On October 24, the "double carbon" work opinions issued by the CPC Central Committee and the State Council proposed to accelerate the optimization of building energy consumption structure and carry out roof photovoltaic action; On October 20, the National Energy Administration issued a notice requiring all power grid enterprises to take effective measures for wind power and photovoltaic power generation projects with grid connection conditions to ensure timely grid connection.
In fact, before the release of these two documents, the national development and Reform Commission has issued three documents in a row, proposing to strengthen the overall allocation of resources and promote more and full generation of clean energy power generation such as hydropower, nuclear power, wind power and photovoltaic.
Industry insiders believe that driven by this series of policies, the photovoltaic industry will usher in a period of rapid development, the demand for ethylene vinyl acetate copolymer (EVA) photovoltaic materials and EVA film in the industrial chain will surge, and relevant listed companies will continue to benefit.
Since this year, the global energy problem has become increasingly prominent.
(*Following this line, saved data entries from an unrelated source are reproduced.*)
(* ===== verification/Api.v ===== *)
(** * The API types: api/v1alpha1

    [ReactivePolicy] and [ActionAudit] as the Go structs have them, with the
    Kubernetes metadata the program reads.  String-valued enums stay strings
    with named constants, because the code switches on them with a default
    branch.  A pointer field is an [option]. *)

From S2P Require Import Prelude GoLib GoTime.

(** ** Kubernetes data the program reads (metav1, corev1, apiextensionsv1) *)

Record NamespacedName : Type := mkNN { nn_Namespace : string; nn_Name : string }.

(** [NamespacedName.String()]. *)
Definition nn_String (n : NamespacedName) : string := nn_Namespace n ++s "/" ++s nn_Name n.

Record ObjectMeta : Type := mkMeta {
  Name : string;
  GenerateName : string;
  Namespace : string;
  UID : string;
  ResourceVersion : string;
  Generation : Z;
  CreationTimestamp : Time;
  Labels : gmap string string }.

Record Condition : Type := mkCondition {
  c_Type : string;
  c_Status : string;
  c_Reason : string;
  c_Message : string;
  c_ObservedGeneration : Z;
  c_LastTransitionTime : Time }.

Definition ConditionTrue : string := "True".
Definition ConditionFalse : string := "False".

Record LabelSelectorRequirement : Type := mkRequirement {
  req_Key : string; req_Operator : string; req_Values : list string }.
Record LabelSelector : Type := mkSelector {
  MatchLabels : gmap string string;
  MatchExpressions : list LabelSelectorRequirement }.

Record SecretKeySelector : Type := mkSecretKey { sk_Name : string; sk_Key : string }.

(** [apiextensionsv1.JSON] and [runtime.RawExtension]: raw bytes. *)
Definition RawJSON : Type := string.

(** ** reactivepolicy_types.go *)

Definition MetricSource : Type := string.
Definition SourcePrometheus : MetricSource := "prometheus".

Definition ComparisonOperator : Type := string.
Definition OpGreaterThan : ComparisonOperator := "GreaterThan".
Definition OpGreaterThanOrEqual : ComparisonOperator := "GreaterThanOrEqual".
Definition OpLessThan : ComparisonOperator := "LessThan".
Definition OpLessThanOrEqual : ComparisonOperator := "LessThanOrEqual".
Definition OpEqual : ComparisonOperator := "Equal".
Definition OpNotEqual : ComparisonOperator := "NotEqual".

Definition FailurePolicy : Type := string.
Definition FailureContinue : FailurePolicy := "continue".
Definition FailureStop : FailurePolicy := "stop".
Definition FailureRollback : FailurePolicy := "rollback".

Definition PolicyState : Type := string.
Definition StateWatching : PolicyState := "Watching".
Definition StateTriggering : PolicyState := "Triggering".
Definition StateAwaitingApproval : PolicyState := "AwaitingApproval".
Definition StateCooldown : PolicyState := "Cooldown".
Definition StateRateLimited : PolicyState := "RateLimited".
Definition StateInvalid : PolicyState := "Invalid".

Record TargetKind : Type := mkTargetKind { tk_APIVersion : string; tk_Kind : string }.

Record TargetSpec : Type := mkTargetSpec {
  Selector : LabelSelector;
  Kinds : list TargetKind;
  MaxResources : option Z }.

Record Observe : Type := mkObserve {
  Source : MetricSource;
  Endpoint : string;
  Query : string;
  Threshold : string;
  Operator : ComparisonOperator;
  ObsDuration : Duration;
  PollInterval : Duration;
  AuthSecretRef : option SecretKeySelector }.

(** One plugin invocation of a pipeline ([v1alpha1.Action]).  [params] is a
    nil-able map. *)
Record ActionSpec : Type := mkActionSpec {
  Plugin : string;
  ActParams : option (gmap string RawJSON);
  OnFailure : FailurePolicy;
  RequiresApproval : bool }.

Record AuditSpec : Type := mkAuditSpec { Retention : string }.

Record ReactivePolicySpec : Type := mkPolicySpec {
  SpecTarget : TargetSpec;
  ObserveSpec : Observe;
  Actions : list ActionSpec;
  Cooldown : Duration;
  MaxTriggersPerHour : option Z;
  AllowIrreversible : bool;
  ApprovalTimeout : Duration;
  Audit : option AuditSpec }.

Record ReactivePolicyStatus : Type := mkPolicyStatus {
  State : PolicyState;
  LastEvaluatedAt : option Time;
  LastTriggeredAt : option Time;
  TriggerCount : Z;
  CurrentMetricValue : string;
  PendingGateRef : string;
  Conditions : list Condition }.

Record ReactivePolicy : Type := mkPolicy {
  p_Meta : ObjectMeta;
  p_Spec : ReactivePolicySpec;
  p_Status : ReactivePolicyStatus }.

(** Field assignments [policy.Status.F = v]. *)
Section PolicyUpdates.
Variable p : ReactivePolicy.
Let s := p_Status p.
Definition with_status (s' : ReactivePolicyStatus) : ReactivePolicy := mkPolicy (p_Meta p) (p_Spec p) s'.
Definition set_State (x : PolicyState) : ReactivePolicy :=
  with_status (mkPolicyStatus x (LastEvaluatedAt s) (LastTriggeredAt s) (TriggerCount s)
                 (CurrentMetricValue s) (PendingGateRef s) (Conditions s)).
Definition set_LastEvaluatedAt (x : option Time) : ReactivePolicy :=
  with_status (mkPolicyStatus (State s) x (LastTriggeredAt s) (TriggerCount s)
                 (CurrentMetricValue s) (PendingGateRef s) (Conditions s)).
Definition set_LastTriggeredAt (x : option Time) : ReactivePolicy :=
  with_status (mkPolicyStatus (State s) (LastEvaluatedAt s) x (TriggerCount s)
                 (CurrentMetricValue s) (PendingGateRef s) (Conditions s)).
Definition set_TriggerCount (x : Z) : ReactivePolicy :=
  with_status (mkPolicyStatus (State s) (LastEvaluatedAt s) (LastTriggeredAt s) x
                 (CurrentMetricValue s) (PendingGateRef s) (Conditions s)).
Definition set_CurrentMetricValue (x : string) : ReactivePolicy :=
  with_status (mkPolicyStatus (State s) (LastEvaluatedAt s) (LastTriggeredAt s) (TriggerCount s)
                 x (PendingGateRef s) (Conditions s)).
Definition set_PendingGateRef (x : string) : ReactivePolicy :=
  with_status (mkPolicyStatus (State s) (LastEvaluatedAt s) (LastTriggeredAt s) (TriggerCount s)
                 (CurrentMetricValue s) x (Conditions s)).
Definition set_Conditions (x : list Condition) : ReactivePolicy :=
  with_status (mkPolicyStatus (State s) (LastEvaluatedAt s) (LastTriggeredAt s) (TriggerCount s)
                 (CurrentMetricValue s) (PendingGateRef s) x).
End PolicyUpdates.

(** ** actionaudit_types.go *)

Definition LabelPolicy : string := "reactive-policy.io/policy".

Definition ApprovalDecision : Type := string.
Definition DecisionApproved : ApprovalDecision := "Approved".
Definition DecisionDenied : ApprovalDecision := "Denied".

Definition ApprovalPhaseT : Type := string.
Definition PhasePending : ApprovalPhaseT := "Pending".
Definition PhaseApproved : ApprovalPhaseT := "Approved".
Definition PhaseDenied : ApprovalPhaseT := "Denied".
Definition PhaseExpired : ApprovalPhaseT := "Expired".

Record AuditTarget : Type := mkAuditTarget {
  at_APIVersion : string; at_Kind : string; at_Name : string; at_Namespace : string }.

Record ApprovalGate : Type := mkGate {
  ActionIndex : Z;
  PendingPlugins : list string;
  GateTargets : list AuditTarget;
  ExpiresAt : Time;
  Decision_ : ApprovalDecision;
  DecidedBy : string;
  DecidedAt : option Time;
  GateReason : string }.

Record ActionRecord : Type := mkRecord {
  rec_Index : Z;
  rec_ActionID : string;
  rec_Plugin : string;
  rec_Target : AuditTarget;
  rec_Status : string;
  rec_Message : string;
  rec_Reversible : bool;
  rec_Details : option RawJSON }.

Record ActionAuditSpec : Type := mkAuditRecordSpec {
  PolicyRef : string;
  PolicyUID : string;
  TriggeredAt : Time;
  MetricValue : string;
  AuditActions : list ActionRecord;
  RevertRequested : bool;
  Gate : option ApprovalGate }.

Record RevertResult : Type := mkRevertResult {
  rr_Index : Z; rr_Plugin : string; rr_Status : string; rr_Message : string }.

Record ActionAuditStatus : Type := mkAuditStatus {
  Reverted : bool;
  RevertedAt : option Time;
  RevertResults : list RevertResult;
  ApprovalPhase : ApprovalPhaseT;
  ResumedAt : option Time;
  AuditConditions : list Condition }.

Record ActionAudit : Type := mkAudit {
  a_Meta : ObjectMeta;
  a_Spec : ActionAuditSpec;
  a_Status : ActionAuditStatus }.

Definition empty_audit_status : ActionAuditStatus :=
  mkAuditStatus false None [] EmptyString None [].

(** Field assignments on an audit record. *)
Section AuditUpdates.
Variable a : ActionAudit.
Let sp := a_Spec a.
Let st := a_Status a.
Definition with_audit_spec (x : ActionAuditSpec) : ActionAudit := mkAudit (a_Meta a) x (a_Status a).
Definition with_audit_status (x : ActionAuditStatus) : ActionAudit := mkAudit (a_Meta a) (a_Spec a) x.
Definition set_AuditActions (x : list ActionRecord) : ActionAudit :=
  with_audit_spec (mkAuditRecordSpec (PolicyRef sp) (PolicyUID sp) (TriggeredAt sp) (MetricValue sp)
                     x (RevertRequested sp) (Gate sp)).
Definition set_RevertRequested (x : bool) : ActionAudit :=
  with_audit_spec (mkAuditRecordSpec (PolicyRef sp) (PolicyUID sp) (TriggeredAt sp) (MetricValue sp)
                     (AuditActions sp) x (Gate sp)).
Definition set_Gate (x : option ApprovalGate) : ActionAudit :=
  with_audit_spec (mkAuditRecordSpec (PolicyRef sp) (PolicyUID sp) (TriggeredAt sp) (MetricValue sp)
                     (AuditActions sp) (RevertRequested sp) x).
Definition set_ApprovalPhase (x : ApprovalPhaseT) : ActionAudit :=
  with_audit_status (mkAuditStatus (Reverted st) (RevertedAt st) (RevertResults st) x
                       (ResumedAt st) (AuditConditions st)).
Definition set_ResumedAt (x : option Time) : ActionAudit :=
  with_audit_status (mkAuditStatus (Reverted st) (RevertedAt st) (RevertResults st)
                       (ApprovalPhase st) x (AuditConditions st)).
Definition set_AuditConditions (x : list Condition) : ActionAudit :=
  with_audit_status (mkAuditStatus (Reverted st) (RevertedAt st) (RevertResults st)
                       (ApprovalPhase st) (ResumedAt st) x).
Definition set_Reverted (x : bool) (at_ : option Time) (rs : list RevertResult) : ActionAudit :=
  with_audit_status (mkAuditStatus x at_ rs (ApprovalPhase st) (ResumedAt st) (AuditConditions st)).
End AuditUpdates.

(** Field assignments on a gate. *)
Definition set_Decision (g : ApprovalGate) (d : ApprovalDecision) (reason : string) : ApprovalGate :=
  mkGate (ActionIndex g) (PendingPlugins g) (GateTargets g) (ExpiresAt g) d
    (DecidedBy g) (DecidedAt g) reason.
Definition set_Decided (g : ApprovalGate) (who : string) (at_ : option Time) : ApprovalGate :=
  mkGate (ActionIndex g) (PendingPlugins g) (GateTargets g) (ExpiresAt g) (Decision_ g)
    who at_ (GateReason g).

(** Decidable equality on the data the components compare. *)
#[export] Instance NamespacedName_eq_dec : EqDecision NamespacedName.
Proof. solve_decision. Defined.
#[export] Instance AuditTarget_eq_dec : EqDecision AuditTarget.
Proof. solve_decision. Defined.
#[export] Instance ApprovalGate_eq_dec : EqDecision ApprovalGate.
Proof. solve_decision. Defined.
#[export] Instance ActionRecord_eq_dec : EqDecision ActionRecord.
Proof. solve_decision. Defined.
#[export] Instance RevertResult_eq_dec : EqDecision RevertResult.
Proof. solve_decision. Defined.
#[export] Instance ActionSpec_eq_dec : EqDecision ActionSpec.
Proof. solve_decision. Defined.
#[export] Instance ObjectMeta_eq_dec : EqDecision ObjectMeta.
Proof. solve_decision. Defined.
#[export] Instance Condition_eq_dec : EqDecision Condition.
Proof. solve_decision. Defined.
#[export] Instance ActionAuditSpec_eq_dec : EqDecision ActionAuditSpec.
Proof. solve_decision. Defined.
#[export] Instance ActionAuditStatus_eq_dec : EqDecision ActionAuditStatus.
Proof. solve_decision. Defined.
#[export] Instance ActionAudit_eq_dec : EqDecision ActionAudit.
Proof. solve_decision. Defined.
The "double control" of power supply and energy consumption in China has been strictly implemented, and the power shortage situation is still severe. Therefore, wind power and photovoltaic power generation get more policy preference to alleviate the pressure of short-term power supply and implement the "double carbon" goal in the long term.
In fact, 2021 is a year of great demand for photovoltaic in China. According to the data of the national energy administration, China's photovoltaic installed capacity increased by 25.56gw from January to September. Some institutions predict that by 2025, the new domestic installed capacity is expected to reach 110gw, with an annual compound growth rate of more than 20%.
It is noteworthy that the total installed capacity of household photovoltaic projects newly included in the scale of national financial subsidies this year has increased significantly. The total installed capacity from January to September was 11.68gw, a year-on-year increase of 121%, which has exceeded the scale of 10.12gw in 2020, and shows a trend of continuous growth month on month. Globally, according to the prediction of China Photovoltaic Industry Association, the scale of the global photovoltaic market will still accelerate in 2021, and the new installed capacity is expected to reach 150 ~ 170gw, and 270 ~ 330gw in 2025.
Some securities institutions pointed out that the potential demand of the photovoltaic industry is very high. At present, both unit profit and total profit of the industrial chain are in the expansion stage. Especially in the EVA industrial chain, the rapid development of the photovoltaic industry will drive the surge in the demand for EVA photovoltaic materials. In 2020, the consumption of EVA photovoltaic materials in China will be about 630000 tons, and it is expected that the new demand will be about 1.76 million tons by 2025.
From the supply side, EVA photovoltaic materials have high production barriers, long production expansion cycle and many restrictions on changing production. There are only three manufacturers with mass production capacity of EVA photovoltaic materials in China, namely Sibang, Lianhong Xinke and Ningbo Formosa Plastics, with a cumulative production capacity of less than 400000 tons / year. Among them, Sri Lanka has an EVA production capacity of 300000 t / A and a photovoltaic material production capacity of 200000 t / A, ranking first in China.
However, compared with the demand, the gap between supply and demand of domestic EVA photovoltaic materials is obvious. In the context of supply shortage, the price of domestic EVA photovoltaic materials is also rising. According to market monitoring, the price of EVA photovoltaic materials in China recently rose to 31000 ~ 32000 yuan, up 138% ~ 146% from the highest price of 13000 yuan in 2019.